Thursday, December 4, 2008

Finding Inward Stillness

I finally finished this book after checking it out from the library twice. (Sad, I know. I kept the book in my car and only read a few minutes a day while I was waiting for my daughters to come out of school.) I copied so many quotes from it. I’ve been thinking a lot about the phrase “Be still” as we are commanded in Psalms 46:10. In our culture of multi-tasking and over-booking our schedules, being still is pretty rare, for me included. I hope to write some things I’ve learned about being still in a different post. For now, I’ll stick with the wonderful insights from Wendy and Brent Top. Both the title and the author drew me to this book. I had Brother Top for a professor at BYU and have since heard several of his talks and enjoyed them.

It was interesting reading a book authored by two people. They have different experiences and different personalities so they share their different perspectives as well as using many quotes from others. They talk about how we can use the commandment to be perfect to pull us down (like quicksand) instead of using it to help buoy us up and give strength. All quotes are from Wendy and Brent Top if a different author isn’t given. All are used in this book.

“Each time you fall He will pick you up again. And He knows perfectly well that your own efforts are never going to bring you anywhere near perfection. On the other hand, you must realize from the outset that the goal toward which He is beginning to guide you is absolute perfection; and no power in the whole universe, except you yourself can prevent Him from taking you to that goal…

“…The command Be ye perfect is not idealistic gas. Nor is it a command to do the impossible. He is going to make us into creatures that can obey that command. He said (in the Bible) that we were “gods” and He is going to make good His words. If we let Him—for we can prevent Him, if we choose—He will make the feeblest and filthiest of us into a god or goddess, dazzling, radiant, immortal creature, pulsating all through with such energy and joy and wisdom and love as we cannot now imagine, a bright stainless mirror which reflects back to God perfectly…His own boundless power and delight and goodness. The process will be long and in parts very painful; but that is what we are in for. Nothing less. He meant what He said.” C.S. Lewis, Mere Christianity, pp. 172, 174-175

They also address how fear and being judgmental hurt our personal peace, as well as how submitting to God’s will and having charity help increase the peace we feel. I liked their discussion of the importance of balance in our lives and the difference between the Lord’s expectations of us and our own or others’ expectations.

“Teaching our children to live a quiet, sane, and balanced life is one of the most important parental tasks of our day.”

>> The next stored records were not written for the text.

(** * CFB Loyalty Index: the scoring and aggregation core

    A shallow embedding of [src/scoring/transferProbability.js] (the Scorer)
    and [src/data/aggregate.js] (the Aggregator), with the properties their
    specification states about them.

    Conventions of the embedding.

    - A JavaScript number is a [num]: [NaN], the two infinities, or a finite
      value carried as a rational in lowest terms ([Qc]).  Finite arithmetic
      is exact: binary64 rounding, overflow and the sign of zero are not
      represented.  [NaN] and the infinities follow IEEE 754 as JavaScript
      does.
    - A property value read by the code only through [v == null] and
      [Number(v)] is a [value]: [VUndefined], [VNull], a number [VNum n], or
      any other value (a string, a boolean, an array, an object) carried as
      [VOther n] where [n] is what [Number] makes of it.  So ["abc"] and
      [{}] are [VOther NaN], ["0.3"] is [VOther (Fin 0.3)], [true] is
      [VOther (Fin 1)].
    - An object used as a map (the weight tables) is a [gmap string _]; an
      object whose insertion order is observed through [Object.entries] is
      an association list in that order.
    - Values on which [Number] itself throws (a Symbol, an object with a
      throwing [valueOf]) are outside the embedding, as are properties
      inherited from [Object.prototype]. *)

From Stdlib Require Import QArith Qcanon Qround Lqa Ascii String.
From stdpp Require Import gmap strings list fin_maps numbers.

Local Open Scope Qc_scope.

(** ** JavaScript numbers *)

Module JS.

Inductive num : Type :=
  | NaN
  | NegInf
  | Fin (q : Qc)
  | PosInf.

#[global] Instance num_eq_dec : EqDecision num.
Proof. solve_decision. Defined.

(** Decimal literals of the source, as rationals in lowest terms. *)
Definition lit (q : Q) : num := Fin (Q2Qc q).

Definition isNaN (x : num) : bool :=
  match x with NaN => true | _ => false end.

(** Sign of a number that is not [NaN]. *)
Definition sign (x : num) : comparison :=
  match x with
  | NaN => Eq
  | NegInf => Lt
  | Fin q => q ?= 0
  | PosInf => Gt
  end.

Definition signed_inf (s : comparison) : num :=
  match s with Lt => NegInf | Eq => NaN | Gt => PosInf end.

Definition sign_mul (s t : comparison) : comparison :=
  match s, t with
  | Eq, _ | _, Eq => Eq
  | Lt, Lt | Gt, Gt => Gt
  | Lt, Gt | Gt, Lt => Lt
  end.

(** [x + y] *)
Definition add (x y : num) : num :=
  match x, y with
  | NaN, _ | _, NaN => NaN
  | PosInf, NegInf | NegInf, PosInf => NaN
  | PosInf, _ | _, PosInf => PosInf
  | NegInf, _ | _, NegInf => NegInf
  | Fin a, Fin b => Fin (a + b)
  end.

(** [-x] *)
Definition neg (x : num) : num :=
  match x with
  | NaN => NaN
  | NegInf => PosInf
  | Fin a => Fin (- a)
  | PosInf => NegInf
  end.

(** [x - y] *)
Definition sub (x y : num) : num := add x (neg y).

(** [x * y]: an infinity times zero is [NaN]. *)
Definition mul (x y : num) : num :=
  match x, y with
  | NaN, _ | _, NaN => NaN
  | Fin a, Fin b => Fin (a * b)
  | _, _ => signed_inf (sign_mul (sign x) (sign y))
  end.

(** [x / y]: a finite non-zero value over zero is an infinity, [0 / 0] and
    [Infinity / Infinity] are [NaN]. *)
Definition div (x y : num) : num :=
  match x, y with
  | NaN, _ | _, NaN => NaN
  | Fin a, Fin b =>
      if decide (b = 0) then signed_inf (a ?= 0) else Fin (a / b)
  | Fin _, _ => Fin 0
  | _, Fin b => if decide (b < 0) then neg x else x
  | _, _ => NaN
  end.

(** [x < y]; false as soon as one side is [NaN]. *)
Definition ltb (x y : num) : bool :=
  match x, y with
  | NaN, _ | _, NaN => false
  | _, NegInf => false
  | NegInf, _ => true
  | PosInf, _ => false
  | _, PosInf => true
  | Fin a, Fin b => bool_decide (a < b)
  end.

(** [x <= y]; false as soon as one side is [NaN]. *)
Definition leb (x y : num) : bool :=
  match x, y with
  | NaN, _ | _, NaN => false
  | NegInf, _ => true
  | _, NegInf => false
  | _, PosInf => true
  | PosInf, _ => false
  | Fin a, Fin b => bool_decide (a ≤ b)
  end.

(** [x > y] *)
Definition gtb (x y : num) : bool := ltb y x.

(** [Math.max(x, y)] and [Math.min(x, y)]: [NaN] if either argument is. *)
Definition Math_max (x y : num) : num :=
  match x, y with
  | NaN, _ | _, NaN => NaN
  | _, _ => if ltb x y then y else x
  end.

Definition Math_min (x y : num) : num :=
  match x, y with
  | NaN, _ | _, NaN => NaN
  | _, _ => if ltb y x then y else x
  end.

(** [Math.round(x)]: the nearest integer, halves going up. *)
Definition Math_round (x : num) : num :=
  match x with
  | Fin q => Fin (Qc_of_Z (Qfloor (q + Q2Qc (1 # 2))))
  | _ => x
  end.

(** A number is falsy when it is zero or [NaN]. *)
Definition falsy (x : num) : bool :=
  match x with
  | NaN => true
  | Fin q => bool_decide (q = 0)
  | _ => false
  end.

(** [x || y] on numbers. *)
Definition or_else (x y : num) : num := if falsy x then y else x.

(** Values that the code reads through [== null] and [Number(...)] only. *)
Inductive value : Type :=
  | VUndefined
  | VNull
  | VNum (n : num)
  | VOther (coerced : num).

#[global] Instance value_eq_dec : EqDecision value.
Proof. solve_decision. Defined.

(** [v == null] *)
Definition isNullish (v : value) : bool :=
  match v with VUndefined | VNull => true | _ => false end.

(** [Number(v)] *)
Definition Number (v : value) : num :=
  match v with
  | VUndefined => NaN
  | VNull => Fin 0
  | VNum n => n
  | VOther n => n
  end.

(** [v ?? d] *)
Definition nullish_or (v d : value) : value :=
  if isNullish v then d else v.

End JS.

Import JS.

Declare Scope js_scope.
Delimit Scope js_scope with js.
Infix "+" := JS.add : js_scope.
Infix "-" := JS.sub : js_scope.
Infix "*" := JS.mul : js_scope.
Infix "/" := JS.div : js_scope.

(** ** The Scorer: [src/scoring/transferProbability.js] *)

Module Scorer.

(** A weight table, keyed by factor name.  Weights are numbers, as the
    JSDoc has them; the value under a key is [None] when the property is
    present but holds [null] or [undefined]. *)
Abbreviation weightMap := (gmap string (option num)).

Definition DEFAULT_WEIGHTS : weightMap :=
  list_to_map
    [ ("playingTime", Some (lit 0.22));
      ("distanceFromHome", Some (lit 0.15));
      ("recruitingRank", Some (lit 0.18));
      ("teamPerformance", Some (lit 0.15));
      ("nilCollectives", Some (lit 0.10));
      ("snapsPlayed", Some (lit 0.12));
      ("socialSentiment", Some (lit 0.08)) ].

(** [normalize(value, min, max)], lines 19-23. *)
Definition normalize (v : value) (min max : num) : num :=
  if isNullish v || isNaN (Number v) then lit 0.5
  else
    let v' := Math_max min (Math_min max (Number v)) in
    ((v' - min) / or_else (max - min) (lit 1))%js.

(** [riskFromPlayingTime(usage)], lines 29-33. *)
Definition riskFromPlayingTime (usage : value) : num :=
  if isNullish usage then lit 0.5
  else
    let u := Math_max (lit 0) (Math_min (lit 1) (Number usage)) in
    (lit 1 - u)%js.

(** [riskFromDistance(miles)], lines 38-42. *)
Definition riskFromDistance (miles : value) : num :=
  if isNullish miles then lit 0.5
  else
    let m := Math_max (lit 0) (Number miles) in
    normalize (VNum m) (lit 0) (lit 1500).

(** [riskFromRecruiting(recruitingRankNormalized, playingTimeNormalized)],
    lines 49-55. *)
Definition riskFromRecruiting (recruitingRankNormalized playingTimeNormalized : value) : num :=
  if isNullish recruitingRankNormalized then lit 0.5
  else
    let rank := Math_max (lit 0) (Math_min (lit 1) (Number recruitingRankNormalized)) in
    let usage :=
      if negb (isNullish playingTimeNormalized)
      then Math_max (lit 0) (Math_min (lit 1) (Number playingTimeNormalized))
      else lit 0.5 in
    (rank * (lit 1 - usage))%js.

(** [riskFromTeamPerformance(winRate)], lines 60-64. *)
Definition riskFromTeamPerformance (winRate : value) : num :=
  if isNullish winRate then lit 0.5
  else
    let w := Math_max (lit 0) (Math_min (lit 1) (Number winRate)) in
    (lit 1 - w)%js.

(** [riskFromNIL(nilScore)], lines 69-73. *)
Definition riskFromNIL (nilScore : value) : num :=
  if isNullish nilScore then lit 0.5
  else
    let n := Math_max (lit 0) (Math_min (lit 1) (Number nilScore)) in
    (lit 1 - n)%js.

(** [riskFromSnaps(snaps, maxSnaps = 800)], lines 78-82. *)
Definition riskFromSnaps (snaps : value) (maxSnaps : num) : num :=
  if isNullish snaps then lit 0.5
  else
    let s := Math_max (lit 0) (Number snaps) in
    (lit 1 - normalize (VNum s) (lit 0) maxSnaps)%js.

(** [riskFromSocial(sentiment)], lines 87-90. *)
Definition riskFromSocial (sentiment : value) : num :=
  if isNullish sentiment then lit 0.5
  else Math_max (lit 0) (Math_min (lit 1) (Number sentiment)).

(** The signal record; [weights] is [None] when the property is missing or
    nullish (spreading it then copies nothing). *)
Record SignalRecord : Type := mkSignalRecord {
  playingTime : value;
  distanceFromHighSchoolMiles : value;
  recruitingRank : value;
  teamWinRate : value;
  nilScore : value;
  snapsPlayed : value;
  socialSentiment : value;
  weights : option weightMap
}.

(** The object literal [{}]. *)
Definition emptyRecord : SignalRecord :=
  mkSignalRecord VUndefined VUndefined VUndefined VUndefined VUndefined
    VUndefined VUndefined None.

Record BreakdownEntry : Type := mkEntry {
  risk : num;
  weight : num;
  contribution : num
}.

#[global] Instance BreakdownEntry_eq_dec : EqDecision BreakdownEntry.
Proof. solve_decision. Defined.

Record Result : Type := mkResult {
  probability : num;
  breakdown : list (string * BreakdownEntry);
  factors : list (string * num)
}.

#[global] Instance Result_eq_dec : EqDecision Result.
Proof. solve_decision. Defined.

(** [{ ...a, ...b }]: the properties of [b] override those of [a]. *)
Definition spread (a : weightMap) (b : option weightMap) : weightMap :=
  match b with
  | Some m => m ∪ a
  | None => a
  end.

(** [w[key]]: [None] stands for a nullish result. *)
Definition get (w : weightMap) (key : string) : option num :=
  mjoin (w !! key).

(** [w[key] ?? 0] *)
Definition getOrZero (w : weightMap) (key : string) : num :=
  default (lit 0) (get w key).

(** One turn of the first loop, lines 134-140:
    [if (weight != null && weight > 0) { ... }]. *)
Definition accumulate (w : weightMap) (acc : num * num) (entry : string * num) : num * num :=
  let '(totalWeight, weightedSum) := acc in
  let '(key, risk) := entry in
  match get w key with
  | Some weight =>
      if gtb weight (lit 0)
      then ((totalWeight + weight)%js, (weightedSum + weight * risk)%js)
      else acc
  | None => acc
  end.

(** One turn of the second loop, lines 144-146, building [breakdown[key]]. *)
Definition breakdownEntry (w : weightMap) (entry : string * num) : string * BreakdownEntry :=
  let '(key, risk) := entry in
  (key,
   {| risk := (Math_round (risk * lit 100) / lit 100)%js;
      weight := getOrZero w key;
      contribution := (Math_round (getOrZero w key * risk * lit 100) / lit 100)%js |}).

“As we seek to balance the demands for our time and attention, as we are forced to make hard decisions or sacrifice activities or service that may be important but not imperative we will come to recognize that we have lost nothing essential but rather have gained in terms of rediscovering inner peace.”

“Making unrighteous and unmerciful judgments, we may make living the gospel more difficult and less rewarding than it should be by creating a standard that no one can measure up to.”

“[Fear] stifles initiative, saps strength, and reduces efficiency. It weakens faith, brings doubts, and begets mistrust. Indeed, it tends to impede the very business of being. How negative, frustrating and futile is fear.” Elder Derek H. Cuthbert, “The Futility of Fear,” BYU 1983-1984 Fireside and Devotional Speeches, p. 105

“The Spirit never makes us uptight or stilted; rather it fills us with joy and good humor.”

“God does not require complete compliance and oneness with his will because he is a tyrannical taskmaster and receives sadistic pleasure in our subservience, but rather because he seeks lovingly to lift us up to his level—godhood. Godhood is a perfect power over all things, attained by a perfect submission to all righteousness and eternal truth. We can only acquire this power as we surrender ourselves to him and allow him to remake us.”
Probably my favorite one about the problem with us being too busy is this one:

“God wants to give us something, but cannot, because our hands are full—there’s nowhere for Him to put it.” C.S. Lewis, The Problem with Pain, p. 96, paraphrasing St. Augustine

I have 6 pages of quotes that I copied from the book for my files so I can’t include all of them. I encourage everyone to read this book since I’m sure you will find many of your own favorites. It’s only 100 pages, which makes it even sadder that I took so long to read it, but should be a quick read for most of you.